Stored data
>>>

(** * scripts/clear_cache.py: deleting the Actions caches of one pull request

    A shallow embedding of the script and the properties its specification
    states about it.

    The script reads a token from the environment and a pull-request id from
    the command line, asks GitHub for the caches of one fixed repository and
    sends a DELETE for every cache whose [ref] is [refs/pull/<id>/merge].

    Modelling choices:
    - [os.environ] is a finite map from names to strings, [sys.argv] a list
      of strings, a Python [str] the Rocq [string] of its UTF-8 bytes;
    - a decoded JSON document is a [pyval];
    - the script runs in a state and exception monad over the list of
      requests it has handed to [urlopen] and the lines it has printed; the
      state survives an exception, so that what was sent before a fatal
      error can be stated;
    - the remote side is a function [network] from the number of requests
      sent so far and the request to what [urlopen] does with it: hand back
      a response or raise;
    - [print] always succeeds. *)

From Stdlib Require Import Ascii.
From stdpp Require Import gmap strings list pretty.

Set Warnings "-register-all".

(** ** Python values and exceptions *)

(** What [json.load] can return. A float is kept as the text [str()] gives
    for it: the script only ever compares a value with a [str] and formats
    it. *)
Inductive pyval :=
  | PyNone
  | PyBool (b : bool)
  | PyInt (z : Z)
  | PyFloat (shown : string)
  | PyStr (s : string)
  | PyList (items : list pyval)
  | PyDict (fields : gmap string pyval).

<<<

Task objective: Scan the data for lines containing "with" and copy all of them.

Answer to this task:
      sent so far and the request to what [urlopen] does with it: hand back
    for it: the script only ever compares a value with a [str] and formats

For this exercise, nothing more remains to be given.